EXERCISE INPUT>

-----

(** [del self._succ[u][v]] *)
Fixpoint unlink (u v : Z) (G : Nx.DiGraph) : Nx.DiGraph :=
  match G with
  | [] => []
  | (m, ss) :: G' =>
      if decide (m = u)
      then (m, filter (λ w, w ≠ v) ss) :: G'
      else (m, ss) :: unlink u v G'
  end.

(** [G.remove_edge(u, v)]: [NetworkXError] when the edge is not
    there. *)
Definition remove_edge (u v : Z) (G : Nx.DiGraph) : option Nx.DiGraph :=
  match Nx.successors G u with
  | Some ss => if bool_decide (v ∈ ss) then Some (unlink u v G) else None
  | None => None
  end.

Record session_state := {
  graph : Nx.DiGraph;
  game_mode : bool;
  moves_count : Z;
  game_won : bool
}.

(** [initialize_session_state] on a fresh session. *)
Definition initial : session_state :=
  {| graph := Nx.add_edges_from [(0, 1); (1, 2); (2, 0); (1, 3)] Nx.empty;
     game_mode := false; moves_count := 0; game_won := false |}.

Definition set_graph (G : Nx.DiGraph) (st : session_state) : session_state :=
  {| graph := G; game_mode := game_mode st;
     moves_count := moves_count st; game_won := game_won st |}.

(** [if st.session_state.game_mode: st.session_state.moves_count += 1] *)
Definition count_move (st : session_state) : session_state :=
  if game_mode st
  then {| graph := graph st; game_mode := game_mode st;
          moves_count := moves_count st + 1; game_won := game_won st |}
  else st.

(** [max(G.nodes()) + 1 if G.nodes() else 0] *)
Definition new_node (G : Nx.DiGraph) : Z :=
  match Nx.nodes G with
  | [] => 0
  | n :: ns => foldl Z.max n ns + 1
  end.

(** The body of the two loops of the random-graph button;
    [np.random.random()] reads the next element of a sequence of
    draws. *)
Definition random_step (draws : nat → Q) (acc : nat * Nx.DiGraph) (ij : Z * Z)
  : nat * Nx.DiGraph :=
  let '(k, G) := acc in
  if negb (Qle_bool (3 # 10) (draws k)) then
    if negb (Qle_bool (5 # 10) (draws (S k)))
    then (S (S k), Nx.add_edge (ij.1, ij.2) G)
    else (S (S k), Nx.add_edge (ij.2, ij.1) G)
  else (S k, G).

Definition random_graph (draws : nat → Q) : Nx.DiGraph :=
  (foldl (random_step draws) (0%nat, Nx.add_nodes_from (seqZ 0 6) Nx.empty)
         (App.pairs 6)).2.

(** The controls: the game-mode checkbox, the reset button (shown in
    game mode only; outside it nothing happens), the quick actions, and
    the node and edge controls of the sidebar. *)
Inductive Control :=
| GameMode (b : bool)
| ResetGame
| AddNode
| RandomGraph (draws : nat → Q)
| ClearAll
| DeleteNode (node_to_remove : Z)
| AddEdge (from_node to_node : Z)
| DeleteEdge (u v : Z).

Definition control (c : Control) (st : session_state) : option session_state :=
  match c with
  | GameMode b =>
      Some {| graph := graph st; game_mode := b;
              moves_count := moves_count st; game_won := game_won st |}
  | ResetGame =>
      if game_mode st
      then Some {| graph := graph st; game_mode := game_mode st;
                   moves_count := 0; game_won := false |}
      else Some st
  | AddNode =>
      Some (count_move (set_graph (Nx.add_node (new_node (graph st)) (graph st)) st))
  | RandomGraph draws => Some (count_move (set_graph (random_graph draws) st))
  | ClearAll => Some (count_move (set_graph Nx.empty st))
  | DeleteNode node_to_remove =>
      G ← remove_node node_to_remove (graph st);
      Some (count_move (set_graph G st))
  | AddEdge from_node to_node =>
      if decide (from_node ≠ to_node)
      then Some (count_move (set_graph (Nx.add_edge (from_node, to_node) (graph st)) st))
      else Some st
  | DeleteEdge u v =>
      G ← remove_edge u v (graph st);
      Some (count_move (set_graph G st))
  end.

(** The status check of [main]: in game mode, a non-empty graph
    without flagged vertex sets [game_won]. *)
Definition game_status (st : session_state) : option session_state :=
  seymour_vertices ← Py.get_seymour_vertices (graph st);
  Some (if game_mode st
           && bool_decide (length seymour_vertices = 0%nat)
           && bool_decide (0 < length (Nx.nodes (graph st)))%nat
        then {| graph := graph st; game_mode := game_mode st;
                moves_count := moves_count st; game_won := true |}
        else st).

-----

ACTION ITEM> If a line above holds the word "empty", count it; then say how many such lines there are and nothing else.

TASK RESULT> 4